3.21.2009

What TV?

Who here does not have a TV (hand raised)? I don't and I don't miss it at all. I have become a child of the internet. I get my news from blogs and websites, which I find have a far deeper level of discourse, but you have to avoid going around in circles and not getting a balanced view (not that TV is any better, just easier). I watch sports streamed over crappy-but-steadily improving pirate streams. I haven't bought a CD or DVD for over a year, and I even started reading ebooks recently. Believe it or not, I even get my porn online! I would say I send an average of 2 letters a year, tops. My mom just friended me on Facebook. I write a blog. Two years ago I watched a Tufts ultimate game live on my phone while waiting for sushi at PF Chang's. I have never and will never subscribe to a newspaper. I listen to Youtube or TED Talks while I work, and I would not be able to function in my job or at school without Wikipedia, Excel, and Google. I speak daily to my girlfriend who lives 9 time zones and 10,000 miles away, for free, and with streaming video. The only reason I even own a cell phone is for travelling and talking to old people, and I can live without even that. I never once turned in an assignment by email at undergrad; now I can't imagine the wastefulness and inconvenience of handing in a hard copy of my homework or even my thesis (when I finally get around to writing it...) 

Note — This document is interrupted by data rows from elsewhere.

Lemma reset_software_default_stops_at_first_failure_witness :
  let w := World (fun _ => 0) [0; 0; - EIO; 0] [] [] in
  sx9324_reset_software_default w =
    (- EIO,
     World (fun r => if r =? SX9324_GNRL_CTRL_0 then 0x45
                     else if r =? SX9324_IRQ_MSK then 0x60 else 0)
           [0] []
           [PrErr (MsgDefaultWriteFailed SX9324_AFE_PH_0 (- EIO));
            BusWrite SX9324_AFE_PH_0 0x29 (- EIO);
            BusWrite SX9324_GNRL_CTRL_0 0x45 0;
            BusWrite SX9324_IRQ_MSK 0x60 0])
  /\ fst (sx9324_reset_software_default w) = - EIO
  /\ reg_value (snd (sx9324_reset_software_default w)) SX9324_IRQ_MSK = 0x60.
Proof.
  set (w := World (fun _ => 0) [0; 0; - EIO; 0] [] []).
  split; [reflexivity|].
  assert (forall n, (n < 2)%nat -> nth n (faults w) 0 = 0) as Hz.
  { intros [|[|n]] Hn; [reflexivity | reflexivity | lia]. }
  pose proof (reset_software_default_stops_at_first_failure w 2 Hz) as H.
  destruct (sx9324_reset_software_default w) as [error w'].
  destruct H as [H _].
  destruct (H (RegDefault SX9324_AFE_PH_0 0x29) eq_refl ltac:(discriminate))
    as (He & _ & _ & Hj).
  split; [exact He|].
  apply (Hj 0%nat (RegDefault SX9324_IRQ_MSK 0x60)); [lia | reflexivity].
Defined.

(** ** Reset *)

Lemma reset_check_nirq_run w :
  reset_check_nirq w =
    let w1 := snd (gpiod_get_value w) in
    if level_before w =? 0 then
      let w2 := after_read SX9324_IRQ_SRC w1 in
      if hd 0 (faults w) =? 0 then
        let w3 := snd (gpiod_get_value w2) in
        if level_after w =? 1 then (0, w3)
        else (- ENODEV, snd (pr_err MsgResetFailed w3))
      else (hd 0 (faults w),
            snd (pr_err (MsgChipNotReady (hd 0 (faults w))) w2))
    else (- ENODEV, snd (pr_err MsgInitFailed w1)).
Proof.
  unfold reset_check_nirq, bind at 1, gpiod_get_value at 1, level_before.
  cbv zeta. rewrite (Z.eqb_sym 0).
  destruct (hd 1 (nirq_levels w) =? 0); [|reflexivity].
  unfold bind at 1. rewrite regmap_read_run by reflexivity.
  cbn [faults]. destruct (hd 0 (faults w) =? 0); [|reflexivity].
  cbn [negb]. unfold bind at 1, gpiod_get_value at 1, level_after.
  cbn [nirq_levels after_read]. rewrite (Z.eqb_sym 1).
  destruct (hd 1 (tl (nirq_levels w)) =? 1); reflexivity.
Qed.

Lemma sx9324_reset_run src w :
  sx9324_reset src w =
    match src with
    | POWER_UP_RESET => reset_check_nirq (snd (udelay 1000 w))
    | SOFTWARE_RESET =>
        if hd 0 (faults w) =? 0
        then reset_check_nirq (after_write SX9324_RESET 0xde w)
        else (hd 0 (faults w),
              snd (pr_err (MsgSoftwareResetFailed (hd 0 (faults w)))
                     (after_write SX9324_RESET 0xde w)))
    end.
Proof.
  destruct src; cbn [sx9324_reset]; unfold bind at 1; [reflexivity|].
  rewrite regmap_write_run by reflexivity.
  destruct (hd 0 (faults w) =? 0); reflexivity.
Qed.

If you had told me this 10 years ago, I would think you were crazy.  But sure enough, newspapers are failing all around us, and news on TV seems to be relegated to niche cable channels, or else some remedial and deteriorating facade for special interests that can never hope to stand up to the depth and fearlessness of the blogosphere.  A
recent article compares the current Web 2.0 revolution, or whatever you want to call it, to the printing press.  It's hard to argue that we are living in a revolution on that scale.  (That is pretty cool.) 

My father, who is one of the few company lifers I know, is currently and seeming perpetually on the edge of layoffs.  He has worked hard for the same multinational (of course, it has changed hands repeatedly, but what doesn't) for over 25 years.  He was telling me that NAFTA is to blame for his job being on the brink time and again.  Sorry dad, but I have to disagree.  First of all, it's a pretty amazing thing to have the same job for 25 years.  That alone points to a special company.  Second, there are a very few governments that can even hope to control the flow of money and jobs in and out of their country.  I'd put North Korea, maybe Zimbabwe, in some sense Iran and Cuba, on that list.  The only way to do it is to become so authoritarian, or destroy your country's rule of law and economy so badly, that you effectively imprison the population.  Otherwise, jobs are moving where they can get the best rates going.

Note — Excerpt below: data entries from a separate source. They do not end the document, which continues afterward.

(** X9: a handler whose credential check does not return true does
    nothing further: it updates no state, sends no request and shows no
    alert; it returns when the check returned false and throws what the
    check threw. *)
Theorem handlers_declined :
  forall (host : Host) (window : Window) (render : Dashboard.t) (index : nat)
         (name description : jsstring),
    snd (run host (Dashboard.checkApiKey window)) <> Returned true ->
    let image := run host (Dashboard.handleGenerateImage window render index description) in
    let blueprint :=
      run host (Dashboard.handleGenerateBlueprint window render index name description) in
    image = blueprint /\
    updates (fst image) = [] /\
    requests (fst image) = [] /\
    alerts (fst image) = [] /\
    snd image = match snd (run host (Dashboard.checkApiKey window)) with
                | Threw e => Threw e
                | Returned _ => Returned tt
                end.
Proof.
  intros host window render index name description Hcheck. cbn zeta.
  rewrite run_handleGenerateImage, run_handleGenerateBlueprint. cbn zeta.
  destruct (checkApiKey_quiet host window) as (Hu & Hr & Ha).
  destruct (run host (Dashboard.checkApiKey window)) as [tr [[|]|e]]; cbn [fst snd] in *; done.
Qed.

Lemma handlers_declined_witness :
  run (rejecting AuthFailure)
    (Dashboard.handleGenerateImage {| aistudio := Some {| has_hasSelectedApiKey := true |} |}
       sample_dashboard 0 (js "Insulate the facade"))
  = ([Called HasSelectedApiKey], Threw (Rejection AuthFailure)).
Proof.
  pose proof (handlers_declined (rejecting AuthFailure)
                {| aistudio := Some {| has_hasSelectedApiKey := true |} |}
                sample_dashboard 0 (js "Facade") (js "Insulate the facade")) as H.
  cbn zeta in H. destruct H as (_ & _ & _ & _ & H); [discriminate|].
  destruct (run _ (Dashboard.handleGenerateImage _ _ _ _)) as [tr out] eqn:Hrun.
  vm_compute in Hrun. by injection Hrun as <- <-.
Defined.

(** X10: a call of the image handler that passes the credential check
    never throws, whatever the service does, and sends one request, for
    the style and the quality of the render it was made in.  Applied to
    any dashboard, its updates leave the phase's in-progress flag
    lowered and the blueprint maps untouched; if the service call
    returned, its URL is stored for the phase and nobody is alerted; if
    it threw, the images are as they were and one alert is shown. *)
Theorem handleGenerateImage_completed :
  forall (host : Host) (window : Window) (render d : Dashboard.t) (index : nat)
         (description : jsstring),
    snd (run host (Dashboard.checkApiKey window)) = Returned true ->
    let style := buildingStyle (Dashboard.plan render) in
    let call := run (U:=Dashboard.Update) host
                  (generateRenovationImage description style (Dashboard.imageSize render)) in
    let handler := run host (Dashboard.handleGenerateImage window render index description) in
    let d' := apply_events Dashboard.apply (fst handler) d in
    snd handler = Returned tt /\
    requests (fst handler)
      = [image_request (fullPrompt description style) (Dashboard.imageSize render)] /\
    Dashboard.generatingPhase d' = <[index := false]> (Dashboard.generatingPhase d) /\
    Dashboard.blueprints d' = Dashboard.blueprints d /\
    Dashboard.generatingBlueprint d' = Dashboard.generatingBlueprint d /\
    Dashboard.imageSize d' = Dashboard.imageSize d /\
    match snd call with
    | Returned imageUrl =>
        Dashboard.phaseImages d' = <[index := imageUrl]> (Dashboard.phaseImages d) /\
        alerts (fst handler) = []
    | Threw _ =>
        Dashboard.phaseImages d' = Dashboard.phaseImages d /\
        alerts (fst handler)
          = [js "Could not generate image. Please ensure you have a valid paid API key selected."]
    end.
Proof.
  intros host window render d index description Hcheck. cbn zeta.
  rewrite run_handleGenerateImage. cbn zeta.
  destruct (checkApiKey_quiet host window) as (Hu & Hr & Ha).
  destruct (run host (Dashboard.checkApiKey window)) as [tr0 out0]. cbn [fst snd] in *.
  subst out0. cbn [fst snd].
  destruct (generateRenovationImage_quiet host description
              (buildingStyle (Dashboard.plan render)) (Dashboard.imageSize render))
    as (Hcu & Hca & Hcr).
  rewrite apply_events_updates.
  rewrite requests_app, updates_app, alerts_app, Hu, Hr, Ha.
  cbn [app requests updates alerts].
  rewrite requests_app, updates_app, alerts_app, Hcu, Hca, Hcr.
  destruct (snd (run host (generateRenovationImage _ _ _))) as [url|e];
    cbn [app requests updates alerts foldl Dashboard.apply
           Dashboard.generatingPhase Dashboard.blueprints Dashboard.generatingBlueprint
           Dashboard.imageSize Dashboard.phaseImages];
    rewrite insert_insert_eq; done.
Qed.

Lemma handleGenerateImage_completed_witness :
  Dashboard.phaseImages
    (apply_events Dashboard.apply
       (fst (run (answering jpeg_after_text true)
               (Dashboard.handleGenerateImage plain_window sample_dashboard 0
                  (js "Insulate the facade"))))
       sample_dashboard)
  = <[0 := js "data:image/png;base64,/9j/4AAQSkZJRg"]> (Dashboard.phaseImages sample_dashboard).
Proof.
  pose proof (handleGenerateImage_completed (answering jpeg_after_text true) plain_window
                sample_dashboard sample_dashboard 0 (js "Insulate the facade") eq_refl) as H.
  cbn zeta in H. destruct H as (_ & _ & _ & _ & _ & _ & H).
  replace (snd (run (U:=Dashboard.Update) (answering jpeg_after_text true)
                  (generateRenovationImage (js "Insulate the facade")
                     (buildingStyle (Dashboard.plan sample_dashboard))
                     (Dashboard.imageSize sample_dashboard))))
    with (Returned (A:=jsstring) (js "data:image/png;base64,/9j/4AAQSkZJRg")) in H
    by (vm_compute; reflexivity).
  exact (proj1 H).
Defined.

(** X11: the same for the blueprint handler, which always asks for the
    1K quality: one request, the flag lowered, the image maps untouched,
    the blueprint stored on success, and on failure the blueprints as
    they were and one alert. *)
Theorem handleGenerateBlueprint_completed :
  forall (host : Host) (window : Window) (render d : Dashboard.t) (index : nat)
         (name description : jsstring),
    snd (run host (Dashboard.checkApiKey window)) = Returned true ->
    let style := buildingStyle (Dashboard.plan render) in
    let call := run (U:=Dashboard.Update) host
                  (generateBlueprintImage name description style) in
    let handler :=
      run host (Dashboard.handleGenerateBlueprint window render index name description) in
    let d' := apply_events Dashboard.apply (fst handler) d in
    snd handler = Returned tt /\
    requests (fst handler)
      = [image_request (blueprint_fullPrompt name description style) Size1K] /\
    Dashboard.generatingBlueprint d' = <[index := false]> (Dashboard.generatingBlueprint d) /\
    Dashboard.phaseImages d' = Dashboard.phaseImages d /\
    Dashboard.generatingPhase d' = Dashboard.generatingPhase d /\
    Dashboard.imageSize d' = Dashboard.imageSize d /\
    match snd call with
    | Returned imageUrl =>
        Dashboard.blueprints d' = <[index := imageUrl]> (Dashboard.blueprints d) /\
        alerts (fst handler) = []
    | Threw _ =>
        Dashboard.blueprints d' = Dashboard.blueprints d /\
        alerts (fst handler) = [js "Could not generate blueprint."]
    end.
Proof.
  intros host window render d index name description Hcheck. cbn zeta.
  rewrite run_handleGenerateBlueprint. cbn zeta.
  destruct (checkApiKey_quiet host window) as (Hu & Hr & Ha).
  destruct (run host (Dashboard.checkApiKey window)) as [tr0 out0]. cbn [fst snd] in *.
  subst out0. cbn [fst snd].
  destruct (generateBlueprintImage_quiet host name description
              (buildingStyle (Dashboard.plan render))) as (Hcu & Hca & Hcr).
  rewrite apply_events_updates.
  rewrite requests_app, updates_app, alerts_app, Hu, Hr, Ha.
  cbn [app requests updates alerts].
  rewrite requests_app, updates_app, alerts_app, Hcu, Hca, Hcr.
  destruct (snd (run host (generateBlueprintImage _ _ _))) as [url|e];
    cbn [app requests updates alerts foldl Dashboard.apply
           Dashboard.generatingPhase Dashboard.blueprints Dashboard.generatingBlueprint
           Dashboard.imageSize Dashboard.phaseImages];
    rewrite insert_insert_eq; done.
Qed.

Lemma handleGenerateBlueprint_completed_witness :
  Dashboard.blueprints
    (apply_events Dashboard.apply
       (fst (run (rejecting QuotaFailure)
               (Dashboard.handleGenerateBlueprint plain_window sample_dashboard 1
                  (js "Heating") (js "Install a heat pump"))))
       sample_dashboard)
  = Dashboard.blueprints sample_dashboard.
Proof.
  pose proof (handleGenerateBlueprint_completed (rejecting QuotaFailure) plain_window
                sample_dashboard sample_dashboard 1 (js "Heating") (js "Install a heat pump")
                eq_refl) as H.
  cbn zeta in H. destruct H as (_ & _ & _ & _ & _ & _ & H).
  replace (snd (run (U:=Dashboard.Update) (rejecting QuotaFailure)
                  (generateBlueprintImage (js "Heating") (js "Install a heat pump")
                     (buildingStyle (Dashboard.plan sample_dashboard)))))
    with (Threw (A:=jsstring) (Rejection QuotaFailure)) in H
    by (vm_compute; reflexivity).
  exact (proj1 H).
Defined.

(** X12: a click on a phase's Visualize button.  Where the host has no
    credential hook the handler gets as far as the service request in
    the same turn: the phase's in-progress flag is up, so the button,
    which is not passed [disabled], is disabled, and the request is for
    the style and quality of the render.  Where the host has the hook,
    the handler first waits for it, and until it answers the state, and
    with it the button, is as it was before the click. *)
Theorem visualize_click :
  forall (window : Window) (l : Loop Dashboard.Update Dashboard.t) (index : nat)
         (description : jsstring),
    let l' := spawn Dashboard.apply
                (Dashboard.handleGenerateImage window (state l) index description) l in
    match aistudio window with
    | Some {| has_hasSelectedApiKey := true |} =>
        state l' = state l /\
        exists k, pending l' = pending l ++ [Await HasSelectedApiKey k]
    | _ =>
        Dashboard.generatingPhase (state l')
          = <[index := true]> (Dashboard.generatingPhase (state l)) /\
        Button.disabled (Dashboard.generatingPhase (state l') !! index) None = true /\
        Dashboard.phaseImages (state l') = Dashboard.phaseImages (state l) /\
        exists k,
          pending l' = pending l ++
            [Await (GenerateContent
                      (image_request
                         (fullPrompt description (buildingStyle (Dashboard.plan (state l))))
                         (Dashboard.imageSize (state l)))) k]
    end.
Proof.
  intros window l index description. cbn zeta.
  unfold spawn, Dashboard.handleGenerateImage, Dashboard.checkApiKey.
  destruct (aistudio window) as [[[|]]|].
  - cbn. split; [done|]. by eexists.
  - cbn. rewrite lookup_insert_eq. split; [done|]. split; [done|]. split; [done|]. by eexists.
  - cbn. rewrite lookup_insert_eq. split; [done|]. split; [done|]. split; [done|]. by eexists.
Qed.

(** X13: each of the three service functions writes to the console
    exactly when it throws, once, and what it writes is the error it
    throws. *)
Theorem services_log_what_they_throw :
  forall (Number_toString : number -> jsstring) (host : Host)
         (details : PropertyDetails) (images : list ImageAsset)
         (name description style : jsstring) (size : ImageSize),
    let logged {A : Type} (label : jsstring) (r : list (Event unit) * Outcome A) :=
      logs (fst r) = match snd r with
                     | Threw e => [(label, e)]
                     | Returned _ => []
                     end in
    logged (js "Gemini Analysis Failed:")
      (run host (analyzeRenovation Number_toString details images)) /\
    logged (js "Image Generation Failed:")
      (run host (generateRenovationImage description style size)) /\
    logged (js "Blueprint Generation Failed:")
      (run host (generateBlueprintImage name description style)).
Proof.
  intros Number_toString host details images name description style size. cbn zeta.
  rewrite run_analyzeRenovation, run_generateRenovationImage, run_generateBlueprintImage.
  cbn zeta. split; [|split].
  - destruct (host _) as [response|reason]; [|done].
    destruct (falsy _); [done|]. by destruct (JSON_parse _).
  - destruct (host _) as [response|reason]; [|done]. by destruct (first_inline_url _).
  - destruct (host _) as [response|reason]; [|done]. by destruct (first_inline_url _).
Qed.

(** * The cost chart *)

(** A finite number divided by itself is one, whatever its size. *)
Lemma SFdiv_same (s : bool) (m : positive) (e : Z) :
  SFdiv prec64 emax64 (S754_finite s m e) (S754_finite s m e) = Number_of_Z 1.
Proof.
  unfold SFdiv, SFdiv_core_binary.
  replace (Zdigits2 (Z.pos m) + e - (Zdigits2 (Z.pos m) + e))%Z with 0%Z by lia.
  replace (e - e)%Z with 0%Z by lia.
  change (fexp prec64 emax64 0 `min` 0)%Z with (-53)%Z.
  change (0 - -53)%Z with 53%Z. cbv iota beta zeta.
  assert (IntDef.Z.div_eucl (Z.pos m ≪ 53) (Z.pos m) = (2 ^ 53, 0)%Z) as ->.
  { change IntDef.Z.div_eucl with Z.div_eucl.
    pose proof (Z.div_eucl_eq (Z.pos m ≪ 53) (Z.pos m) ltac:(lia)) as Heq.
    pose proof (Z.mod_pos_bound (Z.pos m ≪ 53) (Z.pos m) ltac:(lia)) as Hb.
    unfold Z.modulo in Hb.
    destruct (Z.div_eucl _ _) as [q r].
    rewrite Z.shiftl_mul_pow2 in Heq by lia.
    assert (q = 2 ^ 53)%Z by nia. subst q. f_equal. lia. }
  assert (new_location (Z.pos m) 0 = loc_Exact) as ->.
  { unfold new_location. by destruct (IntDef.Z.even _). }
  by destruct s.
Qed.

And while I love what we have in America, I can't really say it is as it should be.  If you really do think that God creates people equal, and ignoring transaction costs, then you have to agree that it is only right for a laborer in one place who is willing ot make a part for $1 an hour to get to make that part over someone who demands $50 an hour.  If you want to stay on top, in the words of Pink Floyd, "You've got to be crazy/You gotta have a real need/You've got to sleep on your toes when you're on the street." and "You've got to keep one eye looking over your shoulder/You know it's gonna get harder, harder, and harder, as you get older."  That speaks to the America in the age of the internet and globalization.  We're a self-made rich woman being bled dry in one sense, but we're also the Bentley wife whining about how dreary the view is from the Malibu heights when the fog rolls in.  The implication - you don't have a right to this job any more than some anonymous Bangladeshi.  Your job and your company probably won't even be around much longer, but if you can handle that you might find a better job a month later in your hometown, or the next state, or Bangalore.  If you can't handle it, you're probably destined for the welfare rolls of people who the times have passed by.  For what it's worth, I think most of us are more than capable, and in the long run we might just be happy doing it.